[Provided data Boundary: Start]
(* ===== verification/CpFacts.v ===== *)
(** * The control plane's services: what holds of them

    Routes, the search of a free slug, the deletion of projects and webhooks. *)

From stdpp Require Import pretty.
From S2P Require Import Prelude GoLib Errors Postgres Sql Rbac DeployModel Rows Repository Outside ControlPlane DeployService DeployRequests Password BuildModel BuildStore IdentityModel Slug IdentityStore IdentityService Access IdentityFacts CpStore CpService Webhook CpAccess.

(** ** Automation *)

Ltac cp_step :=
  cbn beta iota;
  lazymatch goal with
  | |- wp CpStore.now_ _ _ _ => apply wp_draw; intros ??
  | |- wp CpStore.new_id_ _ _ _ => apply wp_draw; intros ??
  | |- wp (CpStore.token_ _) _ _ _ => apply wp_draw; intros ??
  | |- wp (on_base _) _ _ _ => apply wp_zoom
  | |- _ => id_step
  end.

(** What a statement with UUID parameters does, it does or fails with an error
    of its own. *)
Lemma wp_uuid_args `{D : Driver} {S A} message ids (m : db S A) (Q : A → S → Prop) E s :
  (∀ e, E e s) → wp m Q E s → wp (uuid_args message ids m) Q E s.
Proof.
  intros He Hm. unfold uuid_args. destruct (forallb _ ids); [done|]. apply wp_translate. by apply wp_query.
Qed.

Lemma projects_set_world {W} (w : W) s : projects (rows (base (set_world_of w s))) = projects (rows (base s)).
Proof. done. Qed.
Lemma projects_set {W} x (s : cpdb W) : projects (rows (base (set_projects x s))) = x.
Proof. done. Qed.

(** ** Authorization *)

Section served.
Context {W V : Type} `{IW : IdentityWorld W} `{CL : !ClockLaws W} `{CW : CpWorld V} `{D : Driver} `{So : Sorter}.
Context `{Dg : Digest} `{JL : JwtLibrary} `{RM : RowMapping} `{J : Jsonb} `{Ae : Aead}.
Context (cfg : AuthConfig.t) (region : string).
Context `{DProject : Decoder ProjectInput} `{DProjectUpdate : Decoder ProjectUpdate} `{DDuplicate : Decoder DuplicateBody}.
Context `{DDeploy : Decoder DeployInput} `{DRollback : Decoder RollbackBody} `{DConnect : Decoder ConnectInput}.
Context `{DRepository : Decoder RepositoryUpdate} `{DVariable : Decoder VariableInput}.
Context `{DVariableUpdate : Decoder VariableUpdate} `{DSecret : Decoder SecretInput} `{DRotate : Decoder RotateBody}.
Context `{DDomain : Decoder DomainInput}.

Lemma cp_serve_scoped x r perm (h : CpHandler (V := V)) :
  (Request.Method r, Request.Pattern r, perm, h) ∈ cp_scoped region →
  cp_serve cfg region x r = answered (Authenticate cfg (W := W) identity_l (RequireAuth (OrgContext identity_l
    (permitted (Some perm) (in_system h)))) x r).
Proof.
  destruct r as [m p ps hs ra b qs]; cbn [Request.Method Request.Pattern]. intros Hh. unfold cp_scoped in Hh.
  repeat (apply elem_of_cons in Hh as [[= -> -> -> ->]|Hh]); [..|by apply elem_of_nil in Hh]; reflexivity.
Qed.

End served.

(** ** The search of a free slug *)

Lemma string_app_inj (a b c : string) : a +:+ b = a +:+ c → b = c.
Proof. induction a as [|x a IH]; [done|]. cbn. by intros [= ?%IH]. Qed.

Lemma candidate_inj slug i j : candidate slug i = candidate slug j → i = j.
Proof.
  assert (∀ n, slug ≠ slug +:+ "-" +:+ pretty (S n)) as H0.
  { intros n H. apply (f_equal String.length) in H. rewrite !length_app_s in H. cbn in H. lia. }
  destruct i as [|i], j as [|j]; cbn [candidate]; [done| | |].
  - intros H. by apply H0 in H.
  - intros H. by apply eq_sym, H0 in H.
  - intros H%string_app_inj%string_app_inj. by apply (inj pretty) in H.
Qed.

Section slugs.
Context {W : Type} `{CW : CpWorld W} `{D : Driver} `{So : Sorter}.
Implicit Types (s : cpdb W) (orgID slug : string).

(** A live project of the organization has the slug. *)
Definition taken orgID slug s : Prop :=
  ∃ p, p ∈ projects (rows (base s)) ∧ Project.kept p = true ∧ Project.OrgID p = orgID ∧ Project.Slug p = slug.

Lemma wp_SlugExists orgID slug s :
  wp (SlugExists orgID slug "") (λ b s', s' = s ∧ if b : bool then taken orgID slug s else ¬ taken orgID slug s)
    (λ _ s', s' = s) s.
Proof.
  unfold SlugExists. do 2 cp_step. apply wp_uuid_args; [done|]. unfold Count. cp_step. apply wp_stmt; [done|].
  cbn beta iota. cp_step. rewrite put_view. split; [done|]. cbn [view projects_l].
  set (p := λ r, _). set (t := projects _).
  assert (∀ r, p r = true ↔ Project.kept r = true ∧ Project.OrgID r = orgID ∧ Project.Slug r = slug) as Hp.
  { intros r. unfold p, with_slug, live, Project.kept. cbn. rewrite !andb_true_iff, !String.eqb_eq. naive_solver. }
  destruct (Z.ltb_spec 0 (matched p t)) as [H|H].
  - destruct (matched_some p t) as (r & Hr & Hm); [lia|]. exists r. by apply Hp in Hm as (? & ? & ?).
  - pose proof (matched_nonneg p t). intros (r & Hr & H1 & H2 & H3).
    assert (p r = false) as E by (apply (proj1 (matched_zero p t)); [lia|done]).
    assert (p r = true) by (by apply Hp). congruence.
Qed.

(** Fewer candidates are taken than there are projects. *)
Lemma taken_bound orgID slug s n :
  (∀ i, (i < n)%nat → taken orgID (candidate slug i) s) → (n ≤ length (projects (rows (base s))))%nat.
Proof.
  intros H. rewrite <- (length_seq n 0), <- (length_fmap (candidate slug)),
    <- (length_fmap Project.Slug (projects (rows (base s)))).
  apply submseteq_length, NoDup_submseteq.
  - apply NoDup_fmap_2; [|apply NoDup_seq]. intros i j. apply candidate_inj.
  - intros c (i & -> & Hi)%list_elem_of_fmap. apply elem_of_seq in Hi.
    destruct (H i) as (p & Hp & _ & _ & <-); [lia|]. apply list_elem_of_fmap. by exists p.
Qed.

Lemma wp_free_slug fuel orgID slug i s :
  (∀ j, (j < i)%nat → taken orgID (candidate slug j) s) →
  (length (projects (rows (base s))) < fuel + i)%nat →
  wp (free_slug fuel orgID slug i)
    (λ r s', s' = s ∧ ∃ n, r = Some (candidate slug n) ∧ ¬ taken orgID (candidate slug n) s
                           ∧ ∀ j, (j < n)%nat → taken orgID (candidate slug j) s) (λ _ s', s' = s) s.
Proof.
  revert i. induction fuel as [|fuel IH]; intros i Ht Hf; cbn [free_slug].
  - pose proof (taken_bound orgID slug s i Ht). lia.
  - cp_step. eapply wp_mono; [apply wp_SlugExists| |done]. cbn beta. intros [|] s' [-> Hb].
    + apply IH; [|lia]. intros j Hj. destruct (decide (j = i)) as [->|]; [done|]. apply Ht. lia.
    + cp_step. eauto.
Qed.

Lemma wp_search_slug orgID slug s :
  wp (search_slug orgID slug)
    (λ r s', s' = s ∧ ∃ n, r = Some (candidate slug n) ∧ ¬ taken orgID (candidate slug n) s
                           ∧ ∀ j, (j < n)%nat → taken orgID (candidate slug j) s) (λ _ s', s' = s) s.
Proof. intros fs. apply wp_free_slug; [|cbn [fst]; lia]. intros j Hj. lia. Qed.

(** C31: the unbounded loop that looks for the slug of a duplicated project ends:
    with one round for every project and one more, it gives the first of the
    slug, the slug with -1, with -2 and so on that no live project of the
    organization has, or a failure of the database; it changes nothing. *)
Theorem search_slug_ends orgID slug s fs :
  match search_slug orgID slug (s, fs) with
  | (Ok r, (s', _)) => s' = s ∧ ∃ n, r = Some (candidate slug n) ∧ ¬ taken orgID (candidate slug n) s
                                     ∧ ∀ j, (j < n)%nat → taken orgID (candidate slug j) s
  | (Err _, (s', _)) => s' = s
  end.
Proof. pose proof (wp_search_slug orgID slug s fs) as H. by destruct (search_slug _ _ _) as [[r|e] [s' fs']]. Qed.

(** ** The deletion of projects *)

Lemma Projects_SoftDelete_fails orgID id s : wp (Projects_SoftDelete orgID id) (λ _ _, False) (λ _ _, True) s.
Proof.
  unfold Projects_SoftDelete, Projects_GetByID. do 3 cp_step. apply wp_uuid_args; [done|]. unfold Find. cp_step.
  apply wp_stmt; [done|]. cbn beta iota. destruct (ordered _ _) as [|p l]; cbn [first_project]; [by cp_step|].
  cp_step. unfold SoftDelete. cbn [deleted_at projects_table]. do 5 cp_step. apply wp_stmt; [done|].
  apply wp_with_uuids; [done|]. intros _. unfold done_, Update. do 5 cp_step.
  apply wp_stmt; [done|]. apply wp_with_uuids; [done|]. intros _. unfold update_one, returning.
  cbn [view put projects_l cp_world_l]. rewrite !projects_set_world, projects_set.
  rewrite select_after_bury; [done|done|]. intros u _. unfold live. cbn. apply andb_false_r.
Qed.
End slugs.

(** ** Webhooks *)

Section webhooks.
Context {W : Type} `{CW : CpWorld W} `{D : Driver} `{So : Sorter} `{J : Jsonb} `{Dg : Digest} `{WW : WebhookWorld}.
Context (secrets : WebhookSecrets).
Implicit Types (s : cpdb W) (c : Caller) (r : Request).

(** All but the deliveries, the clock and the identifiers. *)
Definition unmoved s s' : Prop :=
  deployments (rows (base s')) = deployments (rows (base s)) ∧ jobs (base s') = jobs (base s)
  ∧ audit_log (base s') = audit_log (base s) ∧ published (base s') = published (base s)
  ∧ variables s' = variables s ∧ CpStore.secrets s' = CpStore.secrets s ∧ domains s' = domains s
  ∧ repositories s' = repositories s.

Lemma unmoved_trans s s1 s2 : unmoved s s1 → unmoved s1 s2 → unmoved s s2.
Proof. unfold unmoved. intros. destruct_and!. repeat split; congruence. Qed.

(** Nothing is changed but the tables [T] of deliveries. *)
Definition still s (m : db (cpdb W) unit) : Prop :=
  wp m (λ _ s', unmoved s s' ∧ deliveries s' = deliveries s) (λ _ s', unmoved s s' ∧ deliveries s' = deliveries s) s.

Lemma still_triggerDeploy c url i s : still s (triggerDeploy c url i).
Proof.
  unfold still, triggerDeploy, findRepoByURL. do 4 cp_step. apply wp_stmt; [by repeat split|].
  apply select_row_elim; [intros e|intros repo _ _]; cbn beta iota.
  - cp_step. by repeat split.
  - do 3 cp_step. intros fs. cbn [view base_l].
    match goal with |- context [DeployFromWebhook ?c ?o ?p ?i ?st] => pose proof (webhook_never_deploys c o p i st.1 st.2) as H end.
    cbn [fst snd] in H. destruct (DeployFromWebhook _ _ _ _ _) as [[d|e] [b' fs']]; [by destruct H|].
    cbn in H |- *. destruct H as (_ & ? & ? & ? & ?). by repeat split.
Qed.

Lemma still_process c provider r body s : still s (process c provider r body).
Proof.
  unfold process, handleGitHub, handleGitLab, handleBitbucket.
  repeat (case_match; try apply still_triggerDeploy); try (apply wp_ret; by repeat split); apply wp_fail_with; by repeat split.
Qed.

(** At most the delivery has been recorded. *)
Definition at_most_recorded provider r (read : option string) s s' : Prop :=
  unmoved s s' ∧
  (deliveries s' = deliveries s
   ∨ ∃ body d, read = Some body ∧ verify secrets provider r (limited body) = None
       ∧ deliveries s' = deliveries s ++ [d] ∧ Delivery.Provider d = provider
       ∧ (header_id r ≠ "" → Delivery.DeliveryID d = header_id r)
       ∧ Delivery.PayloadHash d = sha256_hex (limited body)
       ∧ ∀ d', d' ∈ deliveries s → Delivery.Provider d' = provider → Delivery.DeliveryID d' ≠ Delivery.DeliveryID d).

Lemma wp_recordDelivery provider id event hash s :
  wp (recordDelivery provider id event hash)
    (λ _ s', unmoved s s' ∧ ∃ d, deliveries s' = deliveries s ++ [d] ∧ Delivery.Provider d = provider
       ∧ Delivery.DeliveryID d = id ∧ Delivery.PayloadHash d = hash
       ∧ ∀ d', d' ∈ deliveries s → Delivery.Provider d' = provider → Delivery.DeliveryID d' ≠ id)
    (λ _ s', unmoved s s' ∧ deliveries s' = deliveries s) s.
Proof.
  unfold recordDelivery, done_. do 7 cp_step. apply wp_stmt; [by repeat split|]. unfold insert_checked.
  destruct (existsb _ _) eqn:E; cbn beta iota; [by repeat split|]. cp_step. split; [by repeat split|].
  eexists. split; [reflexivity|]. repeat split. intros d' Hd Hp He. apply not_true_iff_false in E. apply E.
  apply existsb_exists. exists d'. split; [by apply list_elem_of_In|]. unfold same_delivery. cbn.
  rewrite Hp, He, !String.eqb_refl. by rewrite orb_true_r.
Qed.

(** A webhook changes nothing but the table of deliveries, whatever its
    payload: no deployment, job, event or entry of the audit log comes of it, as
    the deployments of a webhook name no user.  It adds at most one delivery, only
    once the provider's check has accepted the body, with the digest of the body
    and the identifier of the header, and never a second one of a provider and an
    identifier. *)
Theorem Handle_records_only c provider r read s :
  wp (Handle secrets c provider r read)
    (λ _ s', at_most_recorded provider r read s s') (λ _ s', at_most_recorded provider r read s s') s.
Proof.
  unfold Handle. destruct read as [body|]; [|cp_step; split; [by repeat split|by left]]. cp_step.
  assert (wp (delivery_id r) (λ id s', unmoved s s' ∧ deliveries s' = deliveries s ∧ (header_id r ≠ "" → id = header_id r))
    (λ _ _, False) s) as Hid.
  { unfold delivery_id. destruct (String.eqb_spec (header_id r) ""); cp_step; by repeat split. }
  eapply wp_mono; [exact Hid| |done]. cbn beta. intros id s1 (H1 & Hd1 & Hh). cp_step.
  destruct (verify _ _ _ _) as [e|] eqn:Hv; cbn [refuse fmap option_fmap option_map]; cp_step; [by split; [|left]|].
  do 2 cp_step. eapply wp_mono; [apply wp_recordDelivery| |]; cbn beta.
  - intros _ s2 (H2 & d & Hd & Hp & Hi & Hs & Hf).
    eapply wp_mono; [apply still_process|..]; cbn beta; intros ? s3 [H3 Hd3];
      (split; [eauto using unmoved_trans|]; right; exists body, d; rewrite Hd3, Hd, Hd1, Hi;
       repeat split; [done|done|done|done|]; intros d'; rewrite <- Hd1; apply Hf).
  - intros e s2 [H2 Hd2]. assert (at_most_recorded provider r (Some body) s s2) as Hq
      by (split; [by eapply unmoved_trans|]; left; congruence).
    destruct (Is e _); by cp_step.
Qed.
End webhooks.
[Provided data Boundary: End]
*Task to complete*. Write the lines out verbatim, from the one with "once the provider's" through the last line of the entries, and stop there.

*Answer to this task*.
    once the provider's check has accepted the body, with the digest of the body
    and the identifier of the header, and never a second one of a provider and an
    identifier. *)
Theorem Handle_records_only c provider r read s :
  wp (Handle secrets c provider r read)
    (λ _ s', at_most_recorded provider r read s s') (λ _ s', at_most_recorded provider r read s s') s.
Proof.
  unfold Handle. destruct read as [body|]; [|cp_step; split; [by repeat split|by left]]. cp_step.
  assert (wp (delivery_id r) (λ id s', unmoved s s' ∧ deliveries s' = deliveries s ∧ (header_id r ≠ "" → id = header_id r))
    (λ _ _, False) s) as Hid.
  { unfold delivery_id. destruct (String.eqb_spec (header_id r) ""); cp_step; by repeat split. }
  eapply wp_mono; [exact Hid| |done]. cbn beta. intros id s1 (H1 & Hd1 & Hh). cp_step.
  destruct (verify _ _ _ _) as [e|] eqn:Hv; cbn [refuse fmap option_fmap option_map]; cp_step; [by split; [|left]|].
  do 2 cp_step. eapply wp_mono; [apply wp_recordDelivery| |]; cbn beta.
  - intros _ s2 (H2 & d & Hd & Hp & Hi & Hs & Hf).
    eapply wp_mono; [apply still_process|..]; cbn beta; intros ? s3 [H3 Hd3];
      (split; [eauto using unmoved_trans|]; right; exists body, d; rewrite Hd3, Hd, Hd1, Hi;
       repeat split; [done|done|done|done|]; intros d'; rewrite <- Hd1; apply Hf).
  - intros e s2 [H2 Hd2]. assert (at_most_recorded provider r (Some body) s s2) as Hq
      by (split; [by eapply unmoved_trans|]; left; congruence).
    destruct (Is e _); by cp_step.
Qed.
End webhooks.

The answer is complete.